El árbitro asistente repasó en Radio Ideal su experiencia en el Mundial 2026, donde integró la terna arbitral del partido Suecia-Túnez y vivió uno de los momentos más importantes de su carrera.
En diálogo con “Vivos y Sueltos” por Radio Ideal, Facundo Rodríguez, árbitro asistente oriundo de Villa Guillermina, contó detalles de su experiencia en el Mundial 2026, donde formó parte de la terna arbitral encabezada por Joel Falcón Pérez en el encuentro entre Suecia y Túnez, disputado en el estadio de Monterrey, México.
El representante del norte santafesino recordó cómo vivió su debut mundialista y explicó que la previa estuvo marcada más por la ansiedad y la expectativa que por los nervios.
“Una vez que la pelota rodó, te olvidás de todo”
Rodríguez señaló que la llegada del momento esperado generaba muchas emociones: “Era la ansiedad de que llegue la hora, la salida, todas las cámaras, saber que el mundo te está mirando en un partido del Mundial”.
Sin embargo, destacó que la preparación previa fue fundamental para afrontar el desafío. “Del otro lado estaba la tranquilidad de saber que uno está preparado, que veníamos haciendo mucho trabajo para llegar a ese momento. Después, cuando la pelota rodó, te olvidás de todo y te concentrás en tu trabajo”, expresó.
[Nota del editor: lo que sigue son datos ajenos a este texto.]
(* ===== verification/Reconcile.v ===== *)
(** * Crash recovery of a pairing and revocation, from the command line

    Models crates/syauth-cli/src/reconcile.rs (the reader of the journal, the
    status exchange with the phone, the decision and what it does to the disk),
    the status exchange itself ([query_pair_status] of
    crates/syauth-transport/src/bluez.rs) and crates/syauth-cli/src/revoke.rs, on
    the files of Fs.v, Bond.v and PairRecovery.v and the transactions of
    PairTransaction.v.  The theorems say when a recovery may change the trust of
    the machine, that a pairing cut off after its commit decision is completed,
    and what a revocation leaves on disk. *)

From stdpp Require Import prelude list gmap strings.
From Stdlib Require Import ZArith Lia.
From S2P Require Import Prelude WireFrame Fs Bond PairTransaction PairRecovery PairCommit.

(** ** The status exchange *)

Definition SYAUTH_PAIR_SERVICE_UUID : Z := 0x5a4e8e3c1c4c4a179c81d518a55a0101.
Definition SYAUTH_PAIR_V2_CONTROL_CHAR_UUID : Z := 0x5a4e8e3c1c4c4a179c81d518a55a0105.
Definition SYAUTH_PAIR_V2_STATUS_CHAR_UUID : Z := 0x5a4e8e3c1c4c4a179c81d518a55a0106.

Inductive TransportError :=
| TransportTimeout
| Unreachable
| TransportClosed
| BadFrame (e : FrameError)
| WrongVersion (v : Z)
| TransportReplay
| TransportNotPaired
| TransportAdapterMissing (name : str)
| IncompleteReassembly
| TransportBackend (reason : str).

(** The radio: what a remote device shows and answers, through [bluer].  Every
    call may fail with a reason; what a characteristic reads may depend on what was
    written to another one before. *)
Record Characteristic := mkCharacteristic {
  c_uuid : result Z str;
  c_write : list Z -> result unit str;
  c_read : list Z -> result (list Z) str;
}.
El árbitro también remarcó la importancia de haber estado en escenarios históricos, como el estadio Azteca de Ciudad de México. “Fue realmente imponente por toda la historia que encierra y, siendo argentino, fue bastante loco pensar que estuvimos ahí”, recordó.
Tres partidos y una experiencia inolvidable
Facundo Rodríguez participó en tres encuentros durante la Copa del Mundo y destacó el trabajo colectivo dentro de los equipos arbitrales.
“Tenemos un concepto de trabajo en equipo, consultándonos todo el tiempo. El árbitro es quien tiene la última decisión, pero todos somos parte de ese equipo”, explicó.
Luego de que Argentina avanzara en el torneo y al quedar sin nuevas designaciones, decidió regresar al país tras más de un mes fuera de casa. “Estábamos viviendo un sueño, pero también se hace largo. Extrañaba a mi hija, mi casa, y decidí volver”, contó.
Con 40 años y como árbitro FIFA, Rodríguez continuará ahora con nuevos desafíos en competencias nacionales e internacionales, entre ellas la Copa Libertadores, Copa Sudamericana y los torneos argentinos.
“El orgullo de sentirse mundialista es único”
Al hablar sobre lo que significa haber llegado a una Copa del Mundo, el árbitro de Villa Guillermina fue contundente: “El orgullo de sentirse mundialista es único, es algo que no se puede explicar”.
También valoró el reconocimiento económico que tienen este tipo de competencias, aunque aclaró que la motivación principal pasa por la pasión y la responsabilidad profesional.
“Uno siempre dice que lo hace por la pasión y el profesionalismo, pero obviamente es bueno tener un reconocimiento. Más allá de eso, lo importante es la experiencia y lo que uno vive”, manifestó.
Finalmente, destacó el nivel arbitral del Mundial y evitó señalar a un solo colega como el mejor del torneo. “Vi muy buen nivel. Siempre buscamos hacer nuestro trabajo de la manera más justa posible para ambos equipos”, concluyó.